Phase transition of the 3-majority opinion dynamics with noisy interactions
Francesco d'Amore, Isabella Ziccardi
TL;DR
This work analyzes the phase transition behavior of the 3-Majority opinion dynamics under uniform communication noise on the complete graph with binary opinions. By modeling the system through the bias $s_t$ and deriving the mean-field update, the authors identify a sharp threshold at $p=1/3$ that separates rapid almost-consensus formation from rapid loss of consensus, and they characterize a metastable equilibrium $s_{\mathrm{eq}}$ that governs the dynamics for $p<1/3$. They establish precise time scales: logarithmic-time convergence to the metastable state and polynomial-time persistence within a stable interval, as well as symmetry-breaking results when the initial bias is small. The results are complemented by experiments on Erdős–Rényi and random-regular graphs, demonstrating robustness of the phase transition and highlighting the impact of topology on noise resilience. Overall, the paper advances understanding of non-linear, noise-tolerant consensus in bio-inspired and distributed systems, and contrasts the 3-Majority dynamics with the Undecided-State dynamics in terms of noise thresholds and resilience.
Abstract
Communication noise is a common feature in several real-world scenarios where systems of agents need to communicate in order to pursue some collective task. In particular, many biologically inspired systems that try to achieve agreements on some opinion must implement resilient dynamics that are not strongly affected by noisy communications. In this work, we study the popular 3-Majority dynamics, an opinion dynamics which has been proved to be an efficient protocol for the majority consensus problem, in which we introduce a simple feature of uniform communication noise, following (d'Amore et al. 2020).
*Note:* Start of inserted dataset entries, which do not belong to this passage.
(** What [forwardPrimaryStream] shows: the calls of both goroutines, the
    result and the error.  [requestsFirst]: the select takes the report of the
    request goroutine first; a client that keeps its side open until the
    primary has ended reports second. *)
Definition forwardPrimaryStream `{Unicode} (server : serverScript) (primary : clientScript)
    (hasShadow : bool) (requestsFirst : bool) (elapsed : Z)
    : list requestOp * list responseOp * option (grpcStreamResult * option error) :=
  let '(requests, sendErr) := forwardClientToPrimary server primary hasShadow in
  let '(responses, result, recvErr) := forwardPrimaryToClient server primary in
  let reports := if requestsFirst then [SendDone sendErr; RecvDone result recvErr]
                 else [RecvDone result recvErr; SendDone sendErr] in
  (requests, responses,
   (fun re : grpcStreamResult * option error => (with_duration re.1 elapsed, re.2))
     <$> waitForPrimaryForwarding true true reports).
(** ** Specification *)

(** The bytes hashed for a message sequence: each message after its length. *)
Fixpoint framed (msgs : list rawMessage) : string :=
  match msgs with [] => "" | m :: msgs' => (PutUint64 (len m) +:+ m) +:+ framed msgs' end.
Definition messagesHash (msgs : list rawMessage) : string :=
  hash_Sum (foldl hash_Add newMessageHashRecorder msgs).

(** What relaying [msgs] does: every message to the primary and then, after
    its send, to the shadow. *)
Definition relayed (hasShadow : bool) (msgs : list rawMessage) : list requestOp :=
  msgs ≫= fun m => OpSendPrimary m :: (if hasShadow then [OpOfferShadow m] else []).
Definition shadowClosed (hasShadow : bool) : list requestOp :=
  if hasShadow then [OpCloseShadow] else [].

(** ** Lemmas *)

Lemma foldl_hash_Add msgs w : foldl hash_Add (Some w) msgs = Some (w +:+ framed msgs).
Proof.
  revert w. induction msgs as [|m msgs IH]; intros w; cbn [foldl framed]; [by rewrite app_empty_r|].
  cbn [hash_Add]. rewrite IH. by rewrite <-!app_assoc_s.
Qed.

Lemma messagesHash_framed msgs :
  messagesHash msgs = hex_EncodeToString (sha256_Sum256 (framed msgs)).
Proof. unfold messagesHash, newMessageHashRecorder. by rewrite foldl_hash_Add. Qed.

Lemma string_app_inj (a b s t : string) :
  String.length a = String.length b -> a +:+ s = b +:+ t -> a = b /\ s = t.
Proof.
  intros Hl E. apply (f_equal chars) in E. rewrite !chars_app in E.
  apply app_inj_1 in E as [E1 E2]; [|by rewrite !length_chars].
  split; by apply chars_inj.
Qed.

(** The framing keeps message boundaries: it is injective. *)
Lemma framed_inj ms ns :
  Forall (fun m => len m < 2 ^ 64) ms -> Forall (fun m => len m < 2 ^ 64) ns ->
  framed ms = framed ns -> ms = ns.
Proof.
  intros Hm. revert ns. induction Hm as [|m ms Hm Hms IH]; intros [|n ns] Hn E; cbn [framed] in E.
  - done.
  - apply (f_equal String.length) in E. rewrite <-!length_chars, !chars_app, !length_app in E.
    rewrite !length_chars, length_PutUint64 in E. simpl in E. lia.
  - apply (f_equal String.length) in E. rewrite <-!length_chars, !chars_app, !length_app in E.
    rewrite !length_chars, length_PutUint64 in E. simpl in E. lia.
  - apply Forall_cons in Hn as [Hn Hns]. rewrite !app_assoc_s in E.
    apply string_app_inj in E as [E1 E2]; [|by rewrite !length_PutUint64].
    apply PutUint64_inj in E1; [|unfold len in *; lia..].
    apply string_app_inj in E2 as [-> E3]; [|unfold len in *; lia].
    by rewrite (IH ns).
Qed.

Lemma forwardRequests_spec e primary hasShadow msgs k :
  exists n, (n <= length msgs)%nat /\ (forall j, (j < n)%nat -> cs_send primary (k + j) = None) /\
    ((n = length msgs /\
      forwardRequests e primary hasShadow msgs k =
      ((relayed hasShadow msgs ++ if errors_Is e io_EOF then [OpCloseSend] else [])%list,
       if errors_Is e io_EOF then cs_closeSend primary else Some e)) \/
     exists m err, msgs !! n = Some m /\ cs_send primary (k + n) = Some err /\
      forwardRequests e primary hasShadow msgs k =
      ((relayed hasShadow (take n msgs) ++ [OpSendPrimary m])%list,
       if errors_Is err io_EOF then None else Some err)).
Proof.
  revert k. induction msgs as [|m msgs IH]; intros k; cbn [forwardRequests].
  { exists 0%nat. split_and!; [lia|lia|]. left. split; [done|]. by destruct (errors_Is e io_EOF). }
  rewrite cloneRawMessage_id. destruct (cs_send primary k) as [err|] eqn:Ek.
  { exists 0%nat. split_and!; [lia|lia|]. right. exists m, err. by rewrite Nat.add_0_r. }
  destruct (IH (S k)) as (n & Hn & Hsent & Hcase). exists (S n).
  split_and!; [simpl; lia| |].
  { intros [|j] Hj; [by rewrite Nat.add_0_r|].
    replace (k + S j)%nat with (S k + j)%nat by lia. apply Hsent. lia. }
  destruct Hcase as [[-> E]|(m' & err & Hm & Herr & E)]; rewrite E.
  - left. split; [done|]. by destruct hasShadow.
  - right. exists m', err. replace (k + S n)%nat with (S k + n)%nat by lia.
    split_and!; [done..|]. by destruct hasShadow.
Qed.

Section relay_lemmas.
Context `{Unicode}.

Lemma forwardResponses_relay server primary header msgs k hasher count :
  (forall j, (j < length msgs)%nat -> ss_send server (k + j) = None) ->
  forwardResponses server primary header msgs k hasher count =
  (let '(ops, result, err) :=
     forwardResponses server primary header [] 0 (foldl hash_Add hasher msgs)
       (count + Z.of_nat (length msgs)) in
   (((OpSendClient <$> msgs) ++ ops)%list, result, err)).
Proof.
  revert k hasher count. induction msgs as [|m msgs IH]; intros k hasher count Hs.
  { simpl length. rewrite Z.add_0_r. cbn [foldl fmap list_fmap app].
    cbn [forwardResponses]. by destruct (errors_Is (cs_end primary) io_EOF). }
  cbn [forwardResponses]. rewrite cloneRawMessage_id.
  rewrite <-(Nat.add_0_r k), Hs by (simpl; lia). rewrite Nat.add_0_r.
  rewrite IH by (intros j Hj; replace (S k + j)%nat with (k + S j)%nat by lia; apply Hs; simpl; lia).
  cbn [forwardResponses foldl]. replace (count + 1 + Z.of_nat (length msgs)) with
    (count + Z.of_nat (length (m :: msgs))) by (simpl; lia).
  by destruct (errors_Is (cs_end primary) io_EOF).
Qed.
Lemma proxyStreamError_some operation e :
  exists err, proxyStreamError operation (Some e) = Some err.
Proof. unfold proxyStreamError. destruct (decide _); eauto. Qed.

(** No error: the header and every message were taken, and the stream ended. *)
Lemma forwardResponses_ok server primary header msgs k hasher count ops result :
  forwardResponses server primary header msgs k hasher count = (ops, result, None) ->
  errors_Is (cs_end primary) io_EOF = true /\ Complete result = true /\ StatusCode result = codes_OK /\
  (forall j, (j < length msgs)%nat -> ss_send server (k + j) = None).
Proof.
  revert k hasher count ops. induction msgs as [|m msgs IH]; intros k hasher count ops;
    cbn [forwardResponses].
  - destruct (errors_Is (cs_end primary) io_EOF); intros E.
    + injection E as <- <-. split_and!; [done..|]. simpl. lia.
    + unfold primaryStreamError in E. by destruct (decide _).
  - destruct (ss_send server k) as [e|] eqn:Es; intros E.
    + destruct (proxyStreamError_some "send response to client" e) as [? E']. by rewrite E' in E.
    + destruct (forwardResponses _ _ _ msgs _ _ _) as [[ops' r'] e'] eqn:El.
      injection E as <- <- ->. apply IH in El as (H1 & H2 & H3 & H4). split_and!; try done.
      intros [|j] Hj; [by rewrite Nat.add_0_r|].
      replace (k + S j)%nat with (S k + j)%nat by lia. apply H4. simpl in Hj. lia.
Qed.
We prove that in the fully connected communication network of n agents and in the binary opinion case, the process induced by the 3-Majority dynamics exhibits a phase transition. For a noise probability $p < 1/3$, the dynamics reaches in logarithmic time an almost-consensus metastable phase which lasts for a polynomial number of rounds with high probability. Furthermore, departing from previous analyses, we further characterize this phase by showing that there exists an attractive equilibrium value $s_{\text{eq}} \in [n]$ for the bias of the system, i.e. the difference between the majority community size and the minority one. Moreover, the agreement opinion turns out to be the initial majority one if the bias towards it is of magnitude $Ω(\sqrt{n\log n})$ in the initial configuration. If, instead, $p > 1/3$, no form of consensus is possible, and any information regarding the initial majority opinion is lost in logarithmic time with high probability. Despite more communications per-round are allowed, the 3-Majority dynamics surprisingly turns out to be less resilient to noise than the Undecided-State dynamics (d'Amore et al. 2020), whose noise threshold value is $p = 1/2$.